Alves was born in the town of Curralinho (renamed "Castro Alves" in his honor in 1900), in the Brazilian State of Bahia, to Antônio José Alves, a physician, and Clélia Brasília da Silva Castro, daughter of José Antônio da Silva Castro (a.k.a. "Periquitão"), a proeminent fighter in the 1821 - 1823 Siege of Salvador. In 1853, he was sent to study in the Colégio Sebrão, run by Abílio César Borges, the Baron of Macaúbas. There, he would meet and befriend Ruy Barbosa.

In 1862 he moved to Recife in order to study at the Faculdade de Direito do Recife, but he was rejected twice. He only was able to enter the college in 1864, where he met Tobias Barreto and José Bonifácio the Young, who would be heavily influenced by him. His father would die in 1866, and shortly after, he would start dating the Portuguese actress Eugênia Câmara.

In 1867, Alves returned to Bahia alongside Câmara, and there he wrote his drama Gonzaga, ou A Revolução de Minas. In the following year, he and Câmara went to São Paulo, where Alves entered the Faculdade de Direito da Universidade de São Paulo and once more met with Ruy Barbosa. His play Gonzaga was performed at the end of 1868, being well received by the critics, but Alves was saddened by his breakup with Eugênia Câmara.

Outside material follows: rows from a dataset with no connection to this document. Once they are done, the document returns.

(* ===== verification/Resource.v ===== *)
(** * qdma_resource_mgmt.c: the queue resource manager

    A master resource owns a range of hardware queues.  The queues no function
    holds are kept in a free list of chunks, ordered by base; each function
    ([dev_entry]) holds at most one chunk.  A chunk's base is an [int] and its
    length a [uint32_t]; their sums are taken in 32-bit unsigned arithmetic, as in
    the source.  Allocations may fail: the state carries the answers of the coming
    calls to [calloc]. *)

From S2P Require Import Prelude.
From stdpp Require Import list gmap.

Open Scope Z_scope.

(** ** Data *)
Record resource_entry := mkChunk { re_qbase : Z; re_total_q : Z }.

Record dev_entry := mkDevEntry {
  de_func_id : Z; de_h2c : Z; de_c2h : Z; de_cmpt : Z; de_entry : resource_entry }.

Record resource_master := mkMaster {
  rm_index : Z; rm_bus_start : Z; rm_bus_end : Z; rm_total_q : Z; rm_qbase : Z;
  rm_dev_list : list dev_entry; rm_free_list : list resource_entry; rm_active_qcnt : Z }.

Record rm_state := mkRm {
  rm_masters : list resource_master; rm_next_index : Z; rm_mem : list bool }.

Inductive q_type := QDMA_DEV_Q_TYPE_H2C | QDMA_DEV_Q_TYPE_C2H | QDMA_DEV_Q_TYPE_CMPT | Q_TYPE_MAX.
#[export] Instance q_type_eq_dec : EqDecision q_type.
Proof. solve_decision. Defined.
Inductive q_range := QDMA_DEV_Q_IN_RANGE | QDMA_DEV_Q_OUT_OF_RANGE.

#[export] Instance resource_entry_eq_dec : EqDecision resource_entry.
Proof. solve_decision. Defined.
#[export] Instance q_range_eq_dec : EqDecision q_range.
Proof. solve_decision. Defined.

Definition ERR_NO_MEM : Z := 2.
Definition ERR_RM_RES_EXISTS : Z := 8.
Definition ERR_RM_RES_NOT_EXISTS : Z := 9.
Definition ERR_RM_DEV_EXISTS : Z := 10.
Definition ERR_RM_DEV_NOT_EXISTS : Z := 11.
Definition ERR_RM_NO_QUEUES_LEFT : Z := 12.
Definition ERR_RM_QMAX_CONF_REJECTED : Z := 13.

(** ** Allocation *)
Definition alloc (A : Type) : Type := cmd (list bool) A.
Definition qdma_calloc : alloc bool := fun m =>
  match m with [] => Ok (true, []) | b :: m' => Ok (b, m') end.

(** [qdma_free_entry_create]: [lqbase] is an [int]. *)
Definition qdma_free_entry_create (q_base total_q : Z) : alloc (option resource_entry) :=
  ok ← qdma_calloc;
  mret (if (ok : bool) then Some (mkChunk (s32 q_base) (u32 total_q)) else None).

(** ** Giving a chunk back *)

(** Before the first node with a larger base, else at the end. *)
Fixpoint insert_chunk (e : resource_entry) (l : list resource_entry) : list resource_entry :=
  match l with
  | [] => [e]
  | n :: l' => if decide (re_qbase e < re_qbase n) then e :: n :: l' else n :: insert_chunk e l'
  end.

(** Merge contiguous chunks; [cur] is [streach_node]. *)
Fixpoint merge_chunks (cur : resource_entry) (l : list resource_entry) : list resource_entry :=
  match l with
  | [] => [cur]
  | n :: l' =>
      if decide (u32 (re_qbase cur + re_total_q cur) = u32 (re_qbase n))
      then merge_chunks (mkChunk (re_qbase cur) (u32 (re_total_q cur + re_total_q n))) l'
      else cur :: merge_chunks n l'
  end.
Definition defragment (l : list resource_entry) : list resource_entry :=
  match l with [] => [] | e :: l' => merge_chunks e l' end.

Definition no_chunk : resource_entry := mkChunk (-1) 0.

(** Returns the function's entry and the free list. *)
Definition qdma_submit_to_free_list (e : resource_entry) (free : list resource_entry) :
    alloc (resource_entry * list resource_entry) :=
  if decide (re_total_q e = 0) then mret (e, free) else
  n ← qdma_free_entry_create (re_qbase e) (re_total_q e);
  match n with
  | None => mret (e, free)
  | Some n => mret (no_chunk, defragment (insert_chunk n free))
  end.

(** ** Taking a chunk *)

(** The first node that holds the requested range. *)
Definition holds_request (qmax qbase : Z) (n : resource_entry) : bool :=
  bool_decide (re_qbase n <= qbase) &&
  bool_decide (u32 (qbase + qmax) <= u32 (re_qbase n + re_total_q n)).

Fixpoint find_exact (qmax qbase : Z) (l : list resource_entry) : option nat :=
  match l with
  | [] => None
  | n :: l' => if holds_request qmax qbase n then Some 0%nat else S <$> find_exact qmax qbase l'
  end.

(** The best fit: the last of the smallest nodes that are large enough. *)
Fixpoint find_best (qmax : Z) (l : list resource_entry) (i : nat) (best : option (nat * resource_entry)) :
    option (nat * resource_entry) :=
  match l with
  | [] => best
  | n :: l' =>
      find_best qmax l' (S i)
        (if decide (qmax <= re_total_q n) then
           match best with
           | None => Some (i, n)
           | Some (_, b) => if decide (re_total_q n <= re_total_q b) then Some (i, n) else best
           end
         else best)
  end.

(** The node and the base it will be split at. *)
Definition choose_node (qmax qbase : Z) (l : list resource_entry) : option (nat * Z) :=
  match (if decide (0 <= qbase) then find_exact qmax qbase l else None) with
  | Some i => Some (i, qbase)
  | None => '(i, n) ← find_best qmax l 0 None; Some (i, re_qbase n)
  end.

(** Cut [qbase .. qbase + qmax) out of node [n]: the chunks to put before and
    after it, and what it becomes.  [None]: out of memory; the second component
    is the replacement of [n] in the list either way. *)
Definition split_node (qmax qbase : Z) (n : resource_entry) :
    alloc (option nat * list resource_entry) :=
  if decide (qbase = re_qbase n /\ qmax = re_total_q n) then mret (Some 0%nat, [n])
  else if decide (qbase = re_qbase n) then
    let lqmax := u32 (re_total_q n - qmax) in
    e ← qdma_free_entry_create (re_qbase n + qmax) lqmax;
    match e with
    | None => mret (None, [n])
    | Some e => mret (Some 0%nat, [mkChunk (re_qbase n) (u32 (re_total_q n - lqmax)); e])
    end
  else if decide (re_qbase n < qbase /\ u32 (qbase + qmax) = u32 (re_qbase n + re_total_q n)) then
    e ← qdma_free_entry_create (re_qbase n) (qbase - re_qbase n);
    match e with
    | None => mret (None, [n])
    | Some e => mret (Some 1%nat, [e; mkChunk qbase qmax])
    end
  else
    let lqmax := u32 (qbase - re_qbase n) in
    e1 ← qdma_free_entry_create (re_qbase n) lqmax;
    match e1 with
    | None => mret (None, [n])
    | Some e1 =>
        let n' := mkChunk qbase (u32 (re_total_q n - lqmax)) in
        e2 ← qdma_free_entry_create (qbase + qmax) (re_total_q n' - qmax);
        match e2 with
        | None => mret (None, [e1; n'])
        | Some e2 => mret (Some 1%nat, [e1; mkChunk qbase qmax; e2])
        end
    end.

(** Returns the index of the node in the new list. *)
Definition qdma_get_resource_node (qmax qbase : Z) (free : list resource_entry) :
    alloc (option nat * list resource_entry) :=
  match choose_node qmax qbase free with
  | None => mret (None, free)
  | Some (i, qb) =>
      match free !! i with
      | None => mret (None, free)
      | Some n =>
          '(k, ns) ← split_node qmax qb n;
          mret ((fun k => (i + k)%nat) <$> k, take i free ++ ns ++ drop (S i) free)
      end
  end.

(** The node becomes the function's entry and leaves the list. *)
Definition take_node (k : nat) (free : list resource_entry) : outcome (resource_entry * list resource_entry) :=
  match free !! k with
  | Some n => Ok (n, delete k free)
  | None => Fault NullDeref
  end.

Definition qdma_request_q_resource (e : resource_entry) (new_qmax new_qbase : Z)
    (free : list resource_entry) : alloc (Z * resource_entry * list resource_entry) :=
  let qmax := re_total_q e in
  let qbase := re_qbase e in
  '(e, free) ← qdma_submit_to_free_list e free;
  if decide (new_qmax = 0) then mret (0, e, free) else
  '(k, free) ← qdma_get_resource_node new_qmax new_qbase free;
  match k with
  | Some k => '(e, free) ← lift (take_node k free); mret (0, e, free)
  | None =>
      '(k, free) ← qdma_get_resource_node qmax qbase free;
      match k with
      | None => mret (- ERR_RM_NO_QUEUES_LEFT, no_chunk, free)
      | Some k => '(e, free) ← lift (take_node k free); mret (- ERR_RM_NO_QUEUES_LEFT, e, free)
      end
  end.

During a hunting excursion in the same year, Alves received an accidental shot in his left foot, that had to be amputated due to the threat of gangrene. He would spend the year of 1870 in Bahia, trying to recover from the tuberculosis he contracted while in São Paulo. Also in 1870, Alves published the poetry book Espumas Flutuantes — the only work he would publish during his lifetime. All his other works were published posthumously.

Alves' attempts to recover from the tuberculosis were in vain; he would die on July 6, 1871, in the city of Salvador, Bahia, at 24 years of age.